▼

Lemma passes_progress tokens fuel :
  forall k resolved warnings,
    keys resolved = keys tokens ->
    onTheWay tokens resolved ->
    (forall y, settledAt tokens resolved (Some k) y) ->
    forall y,
      settledAt tokens (passes fuel resolved warnings).1 (Some (k + fuel)) y.
Proof.
  induction fuel as [|fuel IH]; intros k resolved warnings Hkeys Hway Hk y.
  - rewrite Nat.add_0_r. apply Hk.
  - rewrite passes_S. unfold pass.
    pose proof (pass_progress tokens k (keys resolved)
                  (resolved, false, warnings) [] Hway Hk) as Hpass.
    pose proof (fold_keys (keys resolved) (resolved, false, warnings))
      as Hkeys'.
    cbn [fst snd app] in Hpass, Hkeys'.
    destruct Hpass as (Hway' & Hk' & Hnext & Hall);
      [intros ? [] | intros _ ? []|].
    destruct (fold_left resolveEntry (keys resolved) (resolved, false, warnings))
      as [[resolved' h] w]. cbn [fst snd] in *.
    assert (Hsettled : forall z, settledAt tokens resolved' (Some (S k)) z).
    { intros z n v Hchain Hn. refine (Hnext z _ n v Hchain Hn).
      rewrite <- Hkeys'. eapply chain_key; [|exact Hchain]. congruence. }
    destruct h.
    + replace (k + S fuel) with (S k + fuel) by lia.
      apply IH; [congruence | exact Hway' | exact Hsettled].
    + intros n v Hchain _. refine (Hall eq_refl y _ n v Hchain I).
      rewrite <- Hkeys'. eapply chain_key; [|exact Hchain]. congruence.
Qed.

(** X26.  The legacy resolver follows chains: a token from which ten
    references at most lead to a token holding a value that is not a
    reference ends with that value, wherever the tokens of the chain stand
    in the object. *)
Theorem legacy_chain_resolves tokens x n v
  (Hchain : chain tokens x n v)
  (Hdepth : n <= 10) :
  exists t',
    get x (resolveReferences tokens).1 = Some t' /\ value t' = v.
Proof.
  unfold resolveReferences.
  refine (passes_progress tokens 10 0 tokens [] eq_refl
            (onTheWay_start tokens) _ x n v Hchain Hdepth).
  intros y m w Hc Hm. cbn in Hm. assert (m = 0) as -> by lia.
  inversion Hc as [x' t Hget Hlit | ]; subst. now exists t.
Qed.

Lemma legacy_chain_resolves_witness :
  exists t',
    get "A" (resolveReferences
               (flattenTokens Samples.legacyChainDocument [] [])).1
    = Some t'
    /\ value t' = JStr "#ffffff".
Proof.
  apply (legacy_chain_resolves
           (flattenTokens Samples.legacyChainDocument [] [])
           "A" 2 (JStr "#ffffff")); [|lia].
  apply (chain_step _ "A" (makeToken ["A"] (Some "color") (JStr "{B}") None)
                    "{B}"); try reflexivity.
  apply (chain_step _ "B" (makeToken ["B"] (Some "color") (JStr "{C}") None)
                    "{C}"); try reflexivity.
  apply (chain_end _ "C"
                   (makeToken ["C"] (Some "color") (JStr "#ffffff") None));
    reflexivity.
Defined.

End LegacyChainsFacts.

(** * Names of new palettes *)

Module PaletteNameFacts.
Import JsString JsObject Color ColorFacts.

Lemma firstOccurrences_In n names :
  forall seen,
    In n (firstOccurrences seen names) <-> In n names /\ ~ In n seen.
Proof.
  induction names as [|m names IH]; intros seen; cbn [firstOccurrences].
  - cbn. tauto.
  - destruct (existsb (String.eqb m) seen) eqn:E.
    + rewrite IH. cbn [In]. apply existsb_exists in E as (m' & Hin & Heq).
      apply String.eqb_eq in Heq. subst m'.
      split; [tauto|]. intros [[->|Hn] Hnot]; [contradiction | tauto].
    + assert (Hm : ~ In m seen).
      { intros Hin. apply Bool.not_true_iff_false in E. apply E.
        apply existsb_exists. exists m. split; [exact Hin|].
        apply String.eqb_refl. }
      cbn [In]. rewrite IH, in_app_iff. cbn [In].
      destruct (String.eqb_spec m n) as [->|Hne]; [tauto|].
      split; [tauto|]. intros [[Heq|Hn] Hnot]; [contradiction|].
      right. tauto.
Qed.

Lemma usedNames_In existingPrimitives n :
  In n (usedNames existingPrimitives)
  <-> exists key,
      In key (keys existingPrimitives)
      /\ hd EmptyString (split "-" key) = n.
Proof.
  unfold usedNames. rewrite firstOccurrences_In, in_map_iff. cbn [In].
  split.
  - intros [(key & Heq & Hin) _]. now exists key.
  - intros (key & Hin & Heq). split; [now exists key | tauto].
Qed.

Lemma findAvailable_taken used a b c :
  In (findAvailable used [a; b; c]) used ->
  findAvailable used [a; b; c] = a
  /\ In a used /\ In b used /\ In c used.
Proof.
  assert (Hin : forall n, existsb (String.eqb n) used = true <-> In n used).
  { intros n. rewrite existsb_exists. split.
    - intros (m & Hm & Heq). apply String.eqb_eq in Heq. now subst.
    - intros Hn. exists n. split; [exact Hn | apply String.eqb_refl]. }
  unfold findAvailable. cbn [find hd].
  destruct (existsb (String.eqb a) used) eqn:Ea; cbn [negb].
  - destruct (existsb (String.eqb b) used) eqn:Eb; cbn [negb].
    + destruct (existsb (String.eqb c) used) eqn:Ec; cbn [negb].
      * intros _. repeat split; now apply Hin.
      * intros Hc. apply Hin in Hc. congruence.
    + intros Hb. apply Hin in Hb. congruence.
  - intros Ha. apply Hin in Ha. congruence.
Qed.

(** Every branch of the hue buckets offers three different names. *)
Lemma nameByHue_bucket used h s l :
  exists a b c,
    nameByHue used h s l = findAvailable used [a; b; c]
    /\ a <> b /\ a <> c /\ b <> c.
Proof.
  unfold nameByHue.
  repeat match goal with
         | |- context [if ?c then _ else _] =>
             lazymatch c with
             | context [findAvailable] => fail
             | _ => destruct c eqn:?
             end
         end;
    try (eexists _, _, _; split; [reflexivity|]; repeat split; discriminate).
  exfalso.
  repeat match goal with
         | H : _ || _ = false |- _ => apply orb_false_iff in H as [? ?]
         | H : _ && _ = false |- _ => apply andb_false_iff in H
         end.
  repeat match goal with
         | H : Qltb _ _ = false |- _ => apply Qltb_ge in H
         | H : Qle_bool _ _ = false |- _ => apply Qle_bool_gt in H
         | H : _ \/ _ |- _ => destruct H
         end;
    try (eapply Qlt_irrefl, Qlt_le_trans; eassumption);
    try (eapply Qlt_irrefl, Qle_lt_trans; eassumption).
Qed.



End PaletteNameFacts.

▲

Activity |
Across all the entries, count the lines that contain the string "Hway", and give that number without anything else.

Completed exercise |
4